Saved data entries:
- - - -

(** ** Lemmas: the poll loop *)

(** The polls see captures of one stream. *)
Definition polls_of (wire : bytes) (polls : list (Z * peek_poll)) : Prop :=
  Forall (fun p => match p.2 with PeekErr => True | PeekBuffered k => k `prefix_of` wire end) polls.

Lemma peek_reassemble_safe m fs rest timeout elapsed polls n buf w :
  hello_message m -> fragments_of m fs -> polls_of (encode_fragments fs ++ rest) polls ->
  peek_reassemble timeout elapsed polls n = PeekSome buf (Some w) ->
  buf = wrap_as_record m /\ w = length (encode_fragments fs).
Proof.
  intros Hm Hfs Hpolls. revert elapsed n; induction Hpolls as [|[wait p] polls Hp _ IH]; intros elapsed n; [done |].
  cbn [peek_reassemble]. cbv zeta. destruct (_ <? _); [done |]. destruct p as [|k]; [done |].
  destruct (take n k) eqn:Hraw; [done |]. rewrite <- Hraw.
  destruct (scan_prefix m fs rest (take n k)) as [-> | (t & -> & Ht)]; [done | done | | |].
  - transitivity k; [apply prefix_take | done].
  - by intros [= <- <-].
  - destruct (_ <? _)%nat; [done |]. apply IH.
Qed.

(** The ends of the record headers and of the records, the only lengths the scan
    asks for. *)
Fixpoint marks (offset : nat) (fs : list fragment) : list nat :=
  match fs with
  | [] => []
  | f :: fs' => (offset + 5)%nat :: (offset + 5 + length (fr_payload f))%nat ::
                marks (offset + 5 + length (fr_payload f)) fs'
  end.

Lemma length_marks offset fs : length (marks offset fs) = (2 * length fs)%nat.
Proof. revert offset; induction fs as [|f fs IH]; intros offset; [done |]. simpl. rewrite IH. lia. Qed.

(** A record that the capture cuts short. *)
Lemma scan_cut_record fuel raw pre f post hs d t :
  Z.of_nat (length (fr_payload f)) <= u16_max -> scan_done hs d = None ->
  raw `prefix_of` pre ++ encode_fragment f ++ post ->
  (length raw < length pre + length (encode_fragment f))%nat ->
  scan_loop (S fuel) raw (length pre) hs d = Some (NeedMoreRaw t) ->
  t = (length pre + 5)%nat \/ t = (length pre + 5 + length (fr_payload f))%nat.
Proof.
  intros Hsz Hd Hpre Hcut. cbn [scan_loop]. rewrite Hd. destruct (_ && _); [done |].
  destruct (Nat.ltb_spec (length raw) (length pre + 5)); [by intros [= <-]; left |].
  assert (forall i, (i < 5)%nat -> byte_at raw (length pre + i) = byte_at (encode_fragment f ++ post) i) as Hb.
  { intros i Hi. destruct Hpre as [ext Hext]. rewrite <- (byte_at_app_r pre (encode_fragment f ++ post) i), Hext.
    by rewrite byte_at_app_l by lia. }
  rewrite !Hb by lia. cbv zeta.
  assert (Z.to_nat (u16_from_be (byte_at (encode_fragment f ++ post) 3) (byte_at (encode_fragment f ++ post) 4))
          = length (fr_payload f)) as ->.
  { unfold byte_at. simpl. rewrite u16_from_to_be by ulia. lia. }
  rewrite length_encode_fragment in Hcut. rewrite (proj2 (Nat.ltb_lt _ _)) by lia. intros [= <-]. by right.
Qed.

Lemma fragments_tail m hs f fs :
  fragments_of (drop (length hs) m) (f :: fs) -> m = hs ++ drop (length hs) m ->
  (length hs < length m)%nat /\
  (fs = [] /\ m = hs ++ fr_payload f \/
   fragments_of (drop (length (hs ++ fr_payload f)) m) fs /\
   m = (hs ++ fr_payload f) ++ drop (length (hs ++ fr_payload f)) m) /\
  m = hs ++ fr_payload f ++ concat (fr_payload <$> fs).
Proof.
  intros (Hcat & Hsz & Hlast) Heq. apply Forall_cons_iff in Hsz as [Hsz1 Hsz].
  cbn [fmap list_fmap concat] in Hcat. rewrite <- Hcat in Heq.
  assert (length hs < length m)%nat as Hlt.
  { rewrite Heq, !length_app. destruct Hlast as (fs' & g & Hg & Hne).
    assert (0 < length (concat (fr_payload <$> (f :: fs))))%nat as Hpos;
      [| cbn [fmap list_fmap concat] in Hpos; rewrite length_app in Hpos; lia].
    rewrite Hg, fmap_app, concat_app, length_app. simpl. rewrite app_nil_r.
    destruct (fr_payload g); [done | simpl; lia]. }
  split; [done |]. split; [|done]. destruct fs as [|f' fs].
  - left. cbn [fmap list_fmap concat] in Heq. by rewrite app_nil_r in Heq.
  - right. rewrite Heq, app_assoc, drop_app_length. split; [|done]. split_and!; [done | done |].
    destruct Hlast as ([|g fs'] & g' & Hg & Hne); [done |]. injection Hg as _ Hg. by exists fs', g'.
Qed.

- - - -

* [Task objective] Can you repeat, word for word, every line above from the one containing "hello_message m ->" down to the one containing "asks for. *)", including both?

* [Exercise solution]
  hello_message m -> fragments_of m fs -> polls_of (encode_fragments fs ++ rest) polls ->
  peek_reassemble timeout elapsed polls n = PeekSome buf (Some w) ->
  buf = wrap_as_record m /\ w = length (encode_fragments fs).
Proof.
  intros Hm Hfs Hpolls. revert elapsed n; induction Hpolls as [|[wait p] polls Hp _ IH]; intros elapsed n; [done |].
  cbn [peek_reassemble]. cbv zeta. destruct (_ <? _); [done |]. destruct p as [|k]; [done |].
  destruct (take n k) eqn:Hraw; [done |]. rewrite <- Hraw.
  destruct (scan_prefix m fs rest (take n k)) as [-> | (t & -> & Ht)]; [done | done | | |].
  - transitivity k; [apply prefix_take | done].
  - by intros [= <- <-].
  - destruct (_ <? _)%nat; [done |]. apply IH.
Qed.

(** The ends of the record headers and of the records, the only lengths the scan
    asks for. *)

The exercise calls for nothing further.